Die gängige Lichtquelle ist heute die LED (Licht Emittierende Diode). Hier wird das Licht mit einem Halbleiter unter sehr geringer Wärmeentwicklung erzeugt. LED sind allerdings dann technisch aufwendig, wenn sie mit Netzstrom zum Leuchten gebracht werden sollen. Denn LED benötigen 2-4 Volt Gleichspannung, während unser Netz 230V Wechselspannung liefert. Die Netzspannung muss also gleichgerichtet und auf die Betriebsspannung der LED reduziert werden. Die verwendeten Gleichrichter und Spannungsregler geben dabei mehr Verlustwärme ab als die LED selbst und begrenzen auch die Haltbarkeit. Eine defekte LED-Leuchte hat in der Regel immer noch eine funktionsfähige LED, sehr wahrscheinlich ist „nur“ der Spannungsregler defekt. Da diese Komponenten aber immer als Einheit geliefert werden, muss man sie auch komplett tauschen.

Trotzdem ist die LED eine sehr flexible Lichtquelle. Hochwertige Leuchten können mit einer Fernbedienung Farbtemperatur und Lichtintensität verändern und sind so sehr gut anzupassen. Gleißend helles Licht hat dabei eine Farbtemperatur von 4000K oder höher, „wärmeres“ Licht liegt bei 3000K oder auch darunter. Mit dem Austausch aller Glühlampen durch LED lassen sich bis zu 90% Energie sparen.

Prinzipiell funktioniert das, fast alle herkömmlichen Fassungen gibt es heute auch mit sparsamen LED. Doch manchmal kann es sinnvoller sein, eine neue LED-Leuchte zu kaufen. Wenn man z.B. in einer alten Lampe 5 Lichtquellen hat, werden nach Umstellung auf LED auch 5 Gleichrichter und 5 Stromregler vorhanden sein müssen.
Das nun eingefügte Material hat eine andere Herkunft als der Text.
(** * ScreenTone: preset and preference state management

    A shallow embedding of [src/main.py] (class [ScreenToneApp]).  The
    window object is a record [state]; every slot of the class is a
    function on it.  The toolkit objects the slots talk to are modelled
    as far as the slots observe them:

    - a [QSlider] with range 0..100 is its current value; [setValue]
      takes a C [int], raises [OverflowError] for an integer outside
      that type and bounds any other value to the range;
    - the [QComboBox] is its list of items, its current index and its
      [blockSignals] flag; whenever the current index changes and the
      signals are not blocked, the connected slot
      [apply_selected_preset] runs;
    - a [QTimer] is a record in a store of timer objects; the dictionary
      [brightness_update_timers] maps a monitor index to the position of
      its latest timer in that store;
    - the files under the application directory are finite maps from
      file name to parsed content. *)

From Stdlib Require Import ZArith Lia.
From stdpp Require Import gmap strings list fin_maps sorting.

Local Open Scope Z_scope.
Local Open Scope nat_scope.

(** ** Strings and paths *)

Definition UnsavedPreset : string := "UnsavedPreset".
Definition json_suffix : string := ".json".

(** [s.endswith(suf)]: some tail of [s] is [suf]. *)
Fixpoint endswith (s suf : string) : bool :=
  if String.eqb s suf then true
  else match s with
       | EmptyString => false
       | String _ s' => endswith s' suf
       end.

(** The directory part of a path chosen in the save dialog: the presets
    directory (where the dialog opens), the restore directory, the
    application directory [appdata_path] above both, which also holds
    the preferences file, or any other directory. *)
Inductive folder :=
  | InPresetsDir
  | InRestoreDir
  | InAppDataDir
  | Outside (dir : string).

Global Instance folder_eq_dec : EqDecision folder.
Proof. solve_decision. Defined.

(** The base name of [self.prefs_file]. *)
Definition prefs_name : string := "user_prefs.json".

(** [self.appdata_path]: the directory under which [elsewhere] keeps the
    other files of the application directory. *)
Definition appdata_path : string := "%LOCALAPPDATA%/ScreenTone".

(** A path is a directory and a base name; [os.path.basename] returns the
    second component and [path + ".json"] extends it. *)
Definition path : Type := folder * string.

Definition basename (p : path) : string := p.2.

Definition with_json_suffix (p : path) : path :=
  if endswith p.2 json_suffix then p else (p.1, String.app p.2 json_suffix).

(** ** Files *)

(** What [json.load] makes of a preset file: an array of integers, or an
    exception (malformed JSON, unreadable file). *)
Inductive preset_file :=
  | Levels (values : list Z)
  | Malformed.

Global Instance preset_file_eq_dec : EqDecision preset_file.
Proof. solve_decision. Defined.

(** The preferences object [{"window_position": .., "brightness_levels": ..}];
    a missing key is [None]. *)
Record prefs := {
  window_position : option (Z * Z);
  brightness_levels : option (list Z)
}.

Inductive prefs_content :=
  | PrefsObject (p : prefs)
  | PrefsMalformed.

Record filesystem := {
  presets_dir : gmap string preset_file;
  preset_restore_dir : gmap string preset_file;
  elsewhere : gmap (string * string) preset_file;
  prefs_file : option prefs_content
}.

(** Read as a preset, the preferences file never gives a list of
    integers: its content is an object or malformed. *)
Definition read_file (p : path) (f : filesystem) : option preset_file :=
  match p.1 with
  | InPresetsDir => presets_dir f !! p.2
  | InRestoreDir => preset_restore_dir f !! p.2
  | InAppDataDir =>
      if decide (p.2 = prefs_name)
      then match prefs_file f with
           | Some _ => Some Malformed
           | None => None
           end
      else elsewhere f !! (appdata_path, p.2)
  | Outside d => elsewhere f !! (d, p.2)
  end.

(** [open(p, "w")] and [json.dump] of a list.  Written over the
    preferences file, the list (or the truncated rest of it) is no
    preferences object any more: [prefs.get] raises on it. *)
Definition write_file (p : path) (c : preset_file) (f : filesystem) : filesystem :=
  match p.1 with
  | InAppDataDir =>
      if decide (p.2 = prefs_name)
      then {| presets_dir := presets_dir f;
              preset_restore_dir := preset_restore_dir f;
              elsewhere := elsewhere f;
              prefs_file := Some PrefsMalformed |}
      else {| presets_dir := presets_dir f;
              preset_restore_dir := preset_restore_dir f;
              elsewhere := <[(appdata_path, p.2) := c]> (elsewhere f);
              prefs_file := prefs_file f |}
  | InPresetsDir =>
      {| presets_dir := <[p.2 := c]> (presets_dir f);
         preset_restore_dir := preset_restore_dir f;
         elsewhere := elsewhere f;
         prefs_file := prefs_file f |}
  | InRestoreDir =>
      {| presets_dir := presets_dir f;
         preset_restore_dir := <[p.2 := c]> (preset_restore_dir f);
         elsewhere := elsewhere f;
         prefs_file := prefs_file f |}
  | Outside d =>
      {| presets_dir := presets_dir f;
         preset_restore_dir := preset_restore_dir f;
         elsewhere := <[(d, p.2) := c]> (elsewhere f);
         prefs_file := prefs_file f |}
  end.

(** [shutil.move(presets_dir/name, preset_restore_dir/name)]: the file
    leaves the presets directory and its content appears, unchanged, in
    the restore directory (replacing a file of that name there). *)
Definition move_to_restore (name : string) (f : filesystem) : filesystem :=
  match presets_dir f !! name with
  | Some c =>
      {| presets_dir := delete name (presets_dir f);
         preset_restore_dir := <[name := c]> (preset_restore_dir f);
         elsewhere := elsewhere f;
         prefs_file := prefs_file f |}
  | None => f
  end.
Eine für LED konzipierte Leuchte braucht das nur einmal, ist effektiver und vermutlich auch haltbarer.

Elektrische Geräte

Die erste Frage ist: Brauche ich das Gerät überhaupt? Und dann: Wie nachhaltig ist das Gerät? Billig muss hier nicht sparsam sein. Wer immer wieder seine Arbeitsweise im Haushalt überdenkt, kann z.B. zu dem Schluss kommen, dass er sehr gut ohne Wäschetrockner und ohne riesigen Gefrierschrank auskommt. Zwei Beispiele für Elektrogeräte, die im Energieverbrauch generell unterschätzt werden. Wer aber auf Trockner oder Tiefkühler nicht verzichten mag, sollte wenigstens auf den Verbrauch achten.

Für einen Liter kochendes Wasser benötigt ein Wasserkocher nur etwa 50% der Energie, die ein Standard-Herd für die gleiche Aufgabe benötigt. Die richtige Topfgröße auf der richtigen Platte und ein Deckel auf dem Topf beim Kochen sind auch Sparfaktoren.

Geräte im Stand-by-Modus verbrauchen durchgehend elektrische Energie. Nicht so richtig viel – aber ständig, und da läppern sich im Laufe des Jahres einige Kilowattstunden zusammen! Bei älteren TV-Geräten sind 20W im Standby normal, das sind ca. 8kWh im Jahr. Moderne Geräte sollen nicht mehr als 1W im Standby Modus verbrauchen, dafür steigt aber auch die Anzahl der Geräte, die die meiste Zeit im Standby verbringen. Eine vorgeschaltete Steckdosenleiste mit Schalter kann da beim Sparen helfen und zusätzlich die Haltbarkeit der Geräte erhöhen.

Licht im Garten

Das sollte nur eingeschaltet sein, wenn man es wirklich braucht. Jede Lichtquelle stellt eine Todesfalle für Insekten dar. Besonders die wertvollen Nachtfalter werden vom Licht angezogen, kommen von der Lichtquelle nicht mehr weg und sterben irgendwann aus Erschöpfung. Zur Abwehr von Einbrechern ist übrigens eine Beleuchtung mit Bewegungsmeldern viel effektiver. Wer auf Außenleuchten im Langzeitbetrieb nicht verzichten mag, sollte bitte Leuchten mit geringerer Farbtemperatur verwenden. Licht mit 2700K – 3000K hat einen geringeren UV-Anteil und die Insekten werden weniger gestört.